* _Task details_
Lines below starting with the line with "Definition store_receivers (sg" and going on through the line with "resolution := resolution st;" must be output exactly; the rest of the records must be left out.

* _Provided records_
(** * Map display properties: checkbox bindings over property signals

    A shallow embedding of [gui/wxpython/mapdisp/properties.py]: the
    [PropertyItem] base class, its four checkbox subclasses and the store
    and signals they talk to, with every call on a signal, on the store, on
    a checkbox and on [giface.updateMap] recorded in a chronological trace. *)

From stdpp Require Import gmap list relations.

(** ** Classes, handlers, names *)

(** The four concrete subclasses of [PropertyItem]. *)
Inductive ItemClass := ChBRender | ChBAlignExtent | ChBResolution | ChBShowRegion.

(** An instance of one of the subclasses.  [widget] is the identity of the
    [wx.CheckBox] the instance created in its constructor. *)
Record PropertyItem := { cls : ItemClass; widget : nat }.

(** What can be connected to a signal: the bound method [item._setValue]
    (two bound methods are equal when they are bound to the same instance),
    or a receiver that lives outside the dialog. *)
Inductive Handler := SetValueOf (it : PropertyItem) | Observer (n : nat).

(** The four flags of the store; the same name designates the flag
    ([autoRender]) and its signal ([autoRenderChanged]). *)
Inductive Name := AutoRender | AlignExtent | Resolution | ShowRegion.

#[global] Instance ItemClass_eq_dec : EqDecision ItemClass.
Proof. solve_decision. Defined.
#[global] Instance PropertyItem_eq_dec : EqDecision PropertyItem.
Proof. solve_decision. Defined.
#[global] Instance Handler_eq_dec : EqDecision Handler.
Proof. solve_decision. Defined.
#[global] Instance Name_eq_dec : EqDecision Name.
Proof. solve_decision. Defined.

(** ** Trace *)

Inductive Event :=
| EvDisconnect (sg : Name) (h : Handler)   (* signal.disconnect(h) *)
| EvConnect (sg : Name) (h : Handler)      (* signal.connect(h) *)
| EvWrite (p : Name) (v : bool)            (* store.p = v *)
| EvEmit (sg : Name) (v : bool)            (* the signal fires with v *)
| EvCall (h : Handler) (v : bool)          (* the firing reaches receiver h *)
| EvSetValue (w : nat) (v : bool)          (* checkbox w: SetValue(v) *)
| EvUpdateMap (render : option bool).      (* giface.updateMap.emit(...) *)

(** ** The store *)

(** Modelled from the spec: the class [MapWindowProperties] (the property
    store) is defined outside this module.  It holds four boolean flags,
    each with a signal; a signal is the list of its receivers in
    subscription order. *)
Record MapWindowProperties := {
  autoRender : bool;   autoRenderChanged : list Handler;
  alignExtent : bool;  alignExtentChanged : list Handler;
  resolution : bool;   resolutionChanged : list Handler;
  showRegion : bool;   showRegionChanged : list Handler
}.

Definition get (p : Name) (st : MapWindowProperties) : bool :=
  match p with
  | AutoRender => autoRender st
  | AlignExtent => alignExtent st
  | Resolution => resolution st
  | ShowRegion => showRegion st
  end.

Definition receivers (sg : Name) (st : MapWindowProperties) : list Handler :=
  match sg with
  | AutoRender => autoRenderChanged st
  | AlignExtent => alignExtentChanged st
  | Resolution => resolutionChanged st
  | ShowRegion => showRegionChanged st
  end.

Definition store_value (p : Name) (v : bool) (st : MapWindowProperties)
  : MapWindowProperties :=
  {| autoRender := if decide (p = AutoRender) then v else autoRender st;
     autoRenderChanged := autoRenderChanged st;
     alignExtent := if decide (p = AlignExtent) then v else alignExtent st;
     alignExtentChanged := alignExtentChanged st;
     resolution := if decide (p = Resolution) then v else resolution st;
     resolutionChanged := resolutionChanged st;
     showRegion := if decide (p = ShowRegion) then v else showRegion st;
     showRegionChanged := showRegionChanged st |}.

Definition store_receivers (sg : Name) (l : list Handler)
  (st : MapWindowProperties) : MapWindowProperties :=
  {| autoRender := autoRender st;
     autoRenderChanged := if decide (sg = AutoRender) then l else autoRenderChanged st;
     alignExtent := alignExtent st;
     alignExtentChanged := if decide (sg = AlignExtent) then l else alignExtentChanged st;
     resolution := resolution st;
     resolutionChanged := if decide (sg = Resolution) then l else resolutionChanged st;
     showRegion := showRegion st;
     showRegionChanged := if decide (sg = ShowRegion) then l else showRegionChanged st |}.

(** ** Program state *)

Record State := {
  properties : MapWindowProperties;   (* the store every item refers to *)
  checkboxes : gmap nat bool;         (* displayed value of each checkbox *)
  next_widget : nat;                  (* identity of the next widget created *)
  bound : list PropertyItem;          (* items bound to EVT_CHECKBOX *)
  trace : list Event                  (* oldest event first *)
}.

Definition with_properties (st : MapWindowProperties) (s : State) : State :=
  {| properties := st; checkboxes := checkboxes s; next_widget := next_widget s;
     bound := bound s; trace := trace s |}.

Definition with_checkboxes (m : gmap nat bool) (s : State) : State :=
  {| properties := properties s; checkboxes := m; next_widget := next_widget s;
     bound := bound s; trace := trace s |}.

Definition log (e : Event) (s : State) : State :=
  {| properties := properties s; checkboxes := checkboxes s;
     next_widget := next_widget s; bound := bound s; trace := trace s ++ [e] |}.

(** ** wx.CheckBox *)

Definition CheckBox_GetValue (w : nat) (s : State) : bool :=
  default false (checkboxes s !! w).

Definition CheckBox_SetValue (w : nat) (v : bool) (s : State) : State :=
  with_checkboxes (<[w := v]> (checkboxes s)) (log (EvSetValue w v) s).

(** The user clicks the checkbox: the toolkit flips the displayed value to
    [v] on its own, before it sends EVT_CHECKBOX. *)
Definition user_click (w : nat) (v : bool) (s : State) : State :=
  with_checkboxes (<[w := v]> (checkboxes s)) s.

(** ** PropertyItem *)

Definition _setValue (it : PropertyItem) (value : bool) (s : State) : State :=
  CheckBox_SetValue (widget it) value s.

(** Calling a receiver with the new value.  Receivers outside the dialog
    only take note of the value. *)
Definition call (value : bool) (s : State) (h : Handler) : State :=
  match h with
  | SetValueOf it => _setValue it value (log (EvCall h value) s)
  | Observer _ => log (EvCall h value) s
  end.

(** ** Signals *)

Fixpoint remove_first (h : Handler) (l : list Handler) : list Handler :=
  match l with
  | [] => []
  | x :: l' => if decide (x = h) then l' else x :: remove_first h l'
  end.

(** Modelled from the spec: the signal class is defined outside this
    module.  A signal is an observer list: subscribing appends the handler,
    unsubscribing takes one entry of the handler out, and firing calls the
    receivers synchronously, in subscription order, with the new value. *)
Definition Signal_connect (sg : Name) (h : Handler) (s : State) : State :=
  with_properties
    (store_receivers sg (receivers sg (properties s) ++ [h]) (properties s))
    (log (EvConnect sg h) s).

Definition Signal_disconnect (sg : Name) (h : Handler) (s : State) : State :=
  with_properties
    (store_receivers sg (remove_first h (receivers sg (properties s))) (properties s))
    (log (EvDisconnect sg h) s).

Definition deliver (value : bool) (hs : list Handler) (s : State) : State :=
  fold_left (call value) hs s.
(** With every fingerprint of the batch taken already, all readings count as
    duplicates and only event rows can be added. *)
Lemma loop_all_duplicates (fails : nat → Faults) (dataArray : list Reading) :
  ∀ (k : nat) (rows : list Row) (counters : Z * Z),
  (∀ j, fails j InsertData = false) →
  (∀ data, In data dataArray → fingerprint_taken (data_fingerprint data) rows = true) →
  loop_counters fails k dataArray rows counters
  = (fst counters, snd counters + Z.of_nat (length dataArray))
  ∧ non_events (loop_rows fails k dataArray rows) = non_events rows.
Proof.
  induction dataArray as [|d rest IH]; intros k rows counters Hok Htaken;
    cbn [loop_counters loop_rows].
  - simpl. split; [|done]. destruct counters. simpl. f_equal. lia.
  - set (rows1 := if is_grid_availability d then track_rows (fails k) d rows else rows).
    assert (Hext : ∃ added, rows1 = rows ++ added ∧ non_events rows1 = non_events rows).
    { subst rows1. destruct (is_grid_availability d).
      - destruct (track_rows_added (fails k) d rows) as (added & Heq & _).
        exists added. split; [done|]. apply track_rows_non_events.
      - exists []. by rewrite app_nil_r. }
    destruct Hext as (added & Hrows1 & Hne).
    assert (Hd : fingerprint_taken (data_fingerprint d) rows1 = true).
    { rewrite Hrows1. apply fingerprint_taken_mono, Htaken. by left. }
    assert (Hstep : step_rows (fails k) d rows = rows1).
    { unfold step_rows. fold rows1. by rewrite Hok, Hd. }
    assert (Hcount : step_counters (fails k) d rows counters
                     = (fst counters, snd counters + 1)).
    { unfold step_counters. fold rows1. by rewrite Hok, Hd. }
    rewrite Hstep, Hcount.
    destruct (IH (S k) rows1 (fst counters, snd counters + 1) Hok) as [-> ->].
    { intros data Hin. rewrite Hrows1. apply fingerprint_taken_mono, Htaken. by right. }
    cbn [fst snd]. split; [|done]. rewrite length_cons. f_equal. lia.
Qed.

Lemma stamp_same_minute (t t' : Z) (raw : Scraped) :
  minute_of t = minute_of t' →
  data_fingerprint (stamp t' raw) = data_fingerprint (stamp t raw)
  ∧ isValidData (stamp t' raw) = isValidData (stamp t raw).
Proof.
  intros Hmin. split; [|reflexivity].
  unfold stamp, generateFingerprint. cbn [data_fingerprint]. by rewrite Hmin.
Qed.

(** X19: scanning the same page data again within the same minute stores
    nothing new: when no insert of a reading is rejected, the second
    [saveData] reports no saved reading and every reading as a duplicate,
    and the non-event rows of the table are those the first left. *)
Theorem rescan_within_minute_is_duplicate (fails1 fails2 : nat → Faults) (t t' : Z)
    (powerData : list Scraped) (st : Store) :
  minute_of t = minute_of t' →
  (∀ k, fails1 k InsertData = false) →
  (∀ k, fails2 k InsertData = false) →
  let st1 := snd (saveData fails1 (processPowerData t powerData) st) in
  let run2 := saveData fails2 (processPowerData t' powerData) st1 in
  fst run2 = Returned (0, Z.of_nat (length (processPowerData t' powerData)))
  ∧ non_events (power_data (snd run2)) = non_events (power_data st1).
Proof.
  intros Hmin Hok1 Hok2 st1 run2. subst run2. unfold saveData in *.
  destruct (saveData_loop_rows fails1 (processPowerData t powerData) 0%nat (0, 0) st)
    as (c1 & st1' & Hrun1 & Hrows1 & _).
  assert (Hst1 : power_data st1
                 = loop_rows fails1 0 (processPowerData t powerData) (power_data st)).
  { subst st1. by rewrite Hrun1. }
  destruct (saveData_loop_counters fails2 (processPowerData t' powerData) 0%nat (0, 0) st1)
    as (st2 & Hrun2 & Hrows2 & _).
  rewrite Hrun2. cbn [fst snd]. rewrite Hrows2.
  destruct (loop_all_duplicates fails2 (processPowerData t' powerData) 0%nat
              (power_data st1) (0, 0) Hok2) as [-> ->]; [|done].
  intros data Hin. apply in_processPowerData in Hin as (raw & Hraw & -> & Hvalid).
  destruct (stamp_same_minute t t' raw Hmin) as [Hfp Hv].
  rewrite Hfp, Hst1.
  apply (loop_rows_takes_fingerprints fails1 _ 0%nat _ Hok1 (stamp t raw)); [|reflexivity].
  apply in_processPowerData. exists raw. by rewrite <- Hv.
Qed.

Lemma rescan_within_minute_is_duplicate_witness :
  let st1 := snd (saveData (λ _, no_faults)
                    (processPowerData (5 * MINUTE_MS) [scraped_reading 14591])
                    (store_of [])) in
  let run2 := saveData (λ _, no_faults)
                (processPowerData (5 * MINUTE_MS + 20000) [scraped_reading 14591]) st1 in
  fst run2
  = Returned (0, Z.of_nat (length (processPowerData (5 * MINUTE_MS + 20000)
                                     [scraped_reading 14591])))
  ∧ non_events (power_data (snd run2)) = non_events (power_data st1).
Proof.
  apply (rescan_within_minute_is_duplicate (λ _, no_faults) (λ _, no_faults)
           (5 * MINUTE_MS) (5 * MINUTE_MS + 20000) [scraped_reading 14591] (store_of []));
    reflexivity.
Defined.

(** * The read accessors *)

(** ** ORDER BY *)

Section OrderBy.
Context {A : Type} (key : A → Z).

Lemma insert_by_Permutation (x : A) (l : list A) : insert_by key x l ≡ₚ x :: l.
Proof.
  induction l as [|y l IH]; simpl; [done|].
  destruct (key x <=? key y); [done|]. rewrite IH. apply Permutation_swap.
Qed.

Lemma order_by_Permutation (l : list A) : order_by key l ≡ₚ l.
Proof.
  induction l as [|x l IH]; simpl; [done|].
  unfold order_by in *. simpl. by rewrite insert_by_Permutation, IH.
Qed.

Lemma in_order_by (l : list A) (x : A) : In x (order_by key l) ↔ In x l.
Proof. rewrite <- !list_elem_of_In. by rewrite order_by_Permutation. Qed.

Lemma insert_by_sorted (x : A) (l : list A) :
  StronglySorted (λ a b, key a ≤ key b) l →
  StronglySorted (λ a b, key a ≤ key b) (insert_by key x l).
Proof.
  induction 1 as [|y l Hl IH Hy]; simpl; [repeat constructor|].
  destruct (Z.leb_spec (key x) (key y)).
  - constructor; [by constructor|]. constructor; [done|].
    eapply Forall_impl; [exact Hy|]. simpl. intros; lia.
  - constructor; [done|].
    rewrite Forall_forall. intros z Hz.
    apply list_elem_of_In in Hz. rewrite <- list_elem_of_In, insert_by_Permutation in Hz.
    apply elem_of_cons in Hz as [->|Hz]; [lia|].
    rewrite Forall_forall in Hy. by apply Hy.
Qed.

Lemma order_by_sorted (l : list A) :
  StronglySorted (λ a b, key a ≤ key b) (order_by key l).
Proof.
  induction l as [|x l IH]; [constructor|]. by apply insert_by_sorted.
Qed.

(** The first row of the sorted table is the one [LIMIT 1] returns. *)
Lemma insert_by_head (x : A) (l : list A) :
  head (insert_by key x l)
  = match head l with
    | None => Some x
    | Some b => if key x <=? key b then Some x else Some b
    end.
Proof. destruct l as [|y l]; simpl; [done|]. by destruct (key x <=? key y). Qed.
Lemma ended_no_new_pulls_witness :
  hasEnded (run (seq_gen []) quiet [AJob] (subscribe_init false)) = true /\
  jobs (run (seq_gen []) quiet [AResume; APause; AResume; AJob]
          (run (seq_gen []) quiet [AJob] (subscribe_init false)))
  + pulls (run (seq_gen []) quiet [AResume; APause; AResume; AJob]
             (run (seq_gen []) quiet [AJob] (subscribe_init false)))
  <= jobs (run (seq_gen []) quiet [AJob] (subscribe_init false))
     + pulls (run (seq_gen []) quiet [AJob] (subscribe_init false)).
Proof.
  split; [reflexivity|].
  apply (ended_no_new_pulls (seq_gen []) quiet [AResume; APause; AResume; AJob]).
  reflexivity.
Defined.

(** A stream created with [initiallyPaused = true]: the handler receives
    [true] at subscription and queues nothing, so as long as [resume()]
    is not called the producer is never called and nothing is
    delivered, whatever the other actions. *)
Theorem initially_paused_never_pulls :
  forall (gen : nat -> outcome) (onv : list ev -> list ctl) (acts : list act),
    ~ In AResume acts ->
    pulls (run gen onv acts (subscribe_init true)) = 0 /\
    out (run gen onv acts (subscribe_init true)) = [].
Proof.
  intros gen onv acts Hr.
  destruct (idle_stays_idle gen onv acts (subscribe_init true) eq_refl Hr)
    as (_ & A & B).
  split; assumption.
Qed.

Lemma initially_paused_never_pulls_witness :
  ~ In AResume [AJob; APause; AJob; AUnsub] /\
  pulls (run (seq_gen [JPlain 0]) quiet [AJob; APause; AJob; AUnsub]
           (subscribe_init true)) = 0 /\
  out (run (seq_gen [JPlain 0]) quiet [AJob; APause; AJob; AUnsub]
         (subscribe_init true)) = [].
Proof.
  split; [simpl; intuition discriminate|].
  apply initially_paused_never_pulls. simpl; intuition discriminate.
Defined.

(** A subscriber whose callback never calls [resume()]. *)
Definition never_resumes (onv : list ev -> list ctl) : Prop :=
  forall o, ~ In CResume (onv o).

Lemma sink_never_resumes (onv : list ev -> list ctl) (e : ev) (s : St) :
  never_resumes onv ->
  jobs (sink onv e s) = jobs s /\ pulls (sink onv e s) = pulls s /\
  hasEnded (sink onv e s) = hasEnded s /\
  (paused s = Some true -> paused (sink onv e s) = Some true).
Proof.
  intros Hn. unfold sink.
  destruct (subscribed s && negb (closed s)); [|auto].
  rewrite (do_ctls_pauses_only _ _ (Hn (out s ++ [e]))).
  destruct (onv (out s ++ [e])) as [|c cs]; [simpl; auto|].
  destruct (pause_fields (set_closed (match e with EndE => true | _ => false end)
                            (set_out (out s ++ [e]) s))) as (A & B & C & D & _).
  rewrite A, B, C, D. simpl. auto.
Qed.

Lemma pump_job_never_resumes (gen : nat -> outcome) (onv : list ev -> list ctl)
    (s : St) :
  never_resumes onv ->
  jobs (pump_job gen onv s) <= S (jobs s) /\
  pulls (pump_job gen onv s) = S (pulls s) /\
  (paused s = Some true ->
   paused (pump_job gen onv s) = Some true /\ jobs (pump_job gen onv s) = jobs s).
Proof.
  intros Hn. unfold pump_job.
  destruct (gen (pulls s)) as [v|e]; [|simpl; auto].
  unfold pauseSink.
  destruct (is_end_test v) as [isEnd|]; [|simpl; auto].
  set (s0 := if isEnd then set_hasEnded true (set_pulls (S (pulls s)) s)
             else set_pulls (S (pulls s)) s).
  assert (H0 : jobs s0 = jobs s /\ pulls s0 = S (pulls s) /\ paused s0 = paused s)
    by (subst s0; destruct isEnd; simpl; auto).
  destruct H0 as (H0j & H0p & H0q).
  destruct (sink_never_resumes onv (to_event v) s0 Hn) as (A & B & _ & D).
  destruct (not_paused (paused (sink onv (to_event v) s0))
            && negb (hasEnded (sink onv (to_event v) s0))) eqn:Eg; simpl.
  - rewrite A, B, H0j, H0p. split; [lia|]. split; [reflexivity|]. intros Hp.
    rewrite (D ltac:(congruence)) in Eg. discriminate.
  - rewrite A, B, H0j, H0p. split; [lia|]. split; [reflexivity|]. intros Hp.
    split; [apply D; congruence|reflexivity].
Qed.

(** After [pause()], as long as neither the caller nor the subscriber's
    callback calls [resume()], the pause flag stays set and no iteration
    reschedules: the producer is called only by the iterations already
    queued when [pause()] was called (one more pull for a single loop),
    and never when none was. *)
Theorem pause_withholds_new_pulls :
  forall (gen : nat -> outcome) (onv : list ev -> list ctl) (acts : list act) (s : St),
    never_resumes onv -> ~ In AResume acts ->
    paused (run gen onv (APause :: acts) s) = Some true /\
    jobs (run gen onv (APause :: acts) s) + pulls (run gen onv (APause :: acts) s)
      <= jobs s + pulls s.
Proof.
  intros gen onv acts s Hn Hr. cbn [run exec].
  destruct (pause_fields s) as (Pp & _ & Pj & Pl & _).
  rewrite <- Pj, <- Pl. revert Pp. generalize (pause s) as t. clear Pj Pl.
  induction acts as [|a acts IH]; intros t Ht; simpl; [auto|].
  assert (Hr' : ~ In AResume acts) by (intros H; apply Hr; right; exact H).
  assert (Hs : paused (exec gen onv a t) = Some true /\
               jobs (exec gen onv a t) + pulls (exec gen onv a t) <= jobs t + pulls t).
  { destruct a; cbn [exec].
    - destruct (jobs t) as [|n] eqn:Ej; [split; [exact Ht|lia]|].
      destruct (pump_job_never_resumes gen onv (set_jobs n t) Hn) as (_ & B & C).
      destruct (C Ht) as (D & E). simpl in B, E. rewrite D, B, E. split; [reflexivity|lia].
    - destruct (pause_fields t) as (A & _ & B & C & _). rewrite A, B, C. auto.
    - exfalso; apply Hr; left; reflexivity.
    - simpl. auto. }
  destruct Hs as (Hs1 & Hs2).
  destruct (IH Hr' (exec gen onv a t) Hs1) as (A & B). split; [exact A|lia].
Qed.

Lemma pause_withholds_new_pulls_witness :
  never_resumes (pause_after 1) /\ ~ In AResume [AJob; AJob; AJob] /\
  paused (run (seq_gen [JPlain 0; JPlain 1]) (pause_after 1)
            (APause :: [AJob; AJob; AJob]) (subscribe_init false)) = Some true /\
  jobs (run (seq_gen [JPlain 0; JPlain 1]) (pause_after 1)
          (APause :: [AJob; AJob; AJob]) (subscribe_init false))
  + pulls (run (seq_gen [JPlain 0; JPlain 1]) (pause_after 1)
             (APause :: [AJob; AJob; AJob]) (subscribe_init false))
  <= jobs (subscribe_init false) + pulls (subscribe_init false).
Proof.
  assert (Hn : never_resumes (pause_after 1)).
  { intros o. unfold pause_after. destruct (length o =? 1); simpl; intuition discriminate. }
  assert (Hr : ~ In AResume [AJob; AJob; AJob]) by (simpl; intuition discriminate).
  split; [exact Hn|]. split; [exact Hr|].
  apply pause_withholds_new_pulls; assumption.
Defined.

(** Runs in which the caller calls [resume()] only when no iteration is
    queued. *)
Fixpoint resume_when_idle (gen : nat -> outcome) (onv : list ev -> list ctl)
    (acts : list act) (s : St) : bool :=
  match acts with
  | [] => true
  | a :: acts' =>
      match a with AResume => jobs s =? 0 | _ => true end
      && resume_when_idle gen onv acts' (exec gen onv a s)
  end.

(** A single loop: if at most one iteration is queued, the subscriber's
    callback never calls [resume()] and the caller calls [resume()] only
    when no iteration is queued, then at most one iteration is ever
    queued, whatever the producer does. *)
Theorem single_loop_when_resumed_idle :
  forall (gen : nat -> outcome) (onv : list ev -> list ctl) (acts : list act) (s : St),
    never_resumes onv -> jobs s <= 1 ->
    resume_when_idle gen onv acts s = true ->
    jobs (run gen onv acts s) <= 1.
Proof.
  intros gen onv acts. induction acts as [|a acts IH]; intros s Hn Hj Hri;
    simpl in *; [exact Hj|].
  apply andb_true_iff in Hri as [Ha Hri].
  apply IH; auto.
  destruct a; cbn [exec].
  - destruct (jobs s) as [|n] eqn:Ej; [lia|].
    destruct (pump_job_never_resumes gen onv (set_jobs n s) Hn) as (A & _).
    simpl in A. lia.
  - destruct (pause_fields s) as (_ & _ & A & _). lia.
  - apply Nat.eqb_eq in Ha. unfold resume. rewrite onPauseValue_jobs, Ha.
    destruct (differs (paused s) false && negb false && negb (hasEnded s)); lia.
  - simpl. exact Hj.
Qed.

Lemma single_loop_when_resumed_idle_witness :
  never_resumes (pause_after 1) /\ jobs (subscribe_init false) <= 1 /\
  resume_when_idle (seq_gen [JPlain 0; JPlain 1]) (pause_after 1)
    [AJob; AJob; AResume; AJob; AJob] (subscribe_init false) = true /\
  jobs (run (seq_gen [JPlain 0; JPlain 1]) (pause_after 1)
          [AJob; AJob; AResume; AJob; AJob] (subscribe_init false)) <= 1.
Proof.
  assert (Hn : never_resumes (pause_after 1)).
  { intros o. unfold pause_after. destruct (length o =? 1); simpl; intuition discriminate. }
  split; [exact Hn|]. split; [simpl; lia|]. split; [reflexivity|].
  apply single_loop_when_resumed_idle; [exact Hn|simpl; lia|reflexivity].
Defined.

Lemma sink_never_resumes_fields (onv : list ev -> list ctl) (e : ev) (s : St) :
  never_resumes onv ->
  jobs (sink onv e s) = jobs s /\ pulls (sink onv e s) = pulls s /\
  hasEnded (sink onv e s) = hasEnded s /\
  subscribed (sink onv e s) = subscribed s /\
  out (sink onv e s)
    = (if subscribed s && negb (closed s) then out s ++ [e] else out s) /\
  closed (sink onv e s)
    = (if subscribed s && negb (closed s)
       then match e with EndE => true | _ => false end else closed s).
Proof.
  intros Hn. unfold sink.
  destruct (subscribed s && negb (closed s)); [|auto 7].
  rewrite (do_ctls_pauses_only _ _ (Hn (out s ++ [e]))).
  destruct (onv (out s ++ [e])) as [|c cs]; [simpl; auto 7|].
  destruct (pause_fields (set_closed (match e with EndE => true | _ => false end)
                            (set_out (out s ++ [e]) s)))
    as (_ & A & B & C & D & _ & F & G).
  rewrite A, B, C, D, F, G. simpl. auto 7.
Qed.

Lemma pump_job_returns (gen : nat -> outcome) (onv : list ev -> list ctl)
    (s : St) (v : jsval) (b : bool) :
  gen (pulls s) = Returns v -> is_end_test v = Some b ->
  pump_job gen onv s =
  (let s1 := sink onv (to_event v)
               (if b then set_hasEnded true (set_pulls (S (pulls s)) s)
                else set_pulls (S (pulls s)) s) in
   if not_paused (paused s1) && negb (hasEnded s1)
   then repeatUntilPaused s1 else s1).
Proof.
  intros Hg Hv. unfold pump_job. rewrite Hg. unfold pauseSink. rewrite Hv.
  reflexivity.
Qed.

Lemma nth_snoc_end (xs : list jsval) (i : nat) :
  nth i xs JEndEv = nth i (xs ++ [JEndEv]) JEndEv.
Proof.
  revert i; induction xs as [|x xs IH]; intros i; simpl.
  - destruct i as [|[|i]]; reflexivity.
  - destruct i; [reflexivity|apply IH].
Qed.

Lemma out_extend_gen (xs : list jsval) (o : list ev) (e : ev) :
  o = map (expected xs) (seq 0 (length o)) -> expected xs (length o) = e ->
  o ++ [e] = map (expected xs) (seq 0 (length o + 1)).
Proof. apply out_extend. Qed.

* _Your response_
Definition store_receivers (sg : Name) (l : list Handler)
  (st : MapWindowProperties) : MapWindowProperties :=
  {| autoRender := autoRender st;
     autoRenderChanged := if decide (sg = AutoRender) then l else autoRenderChanged st;
     alignExtent := alignExtent st;
     alignExtentChanged := if decide (sg = AlignExtent) then l else alignExtentChanged st;
     resolution := resolution st;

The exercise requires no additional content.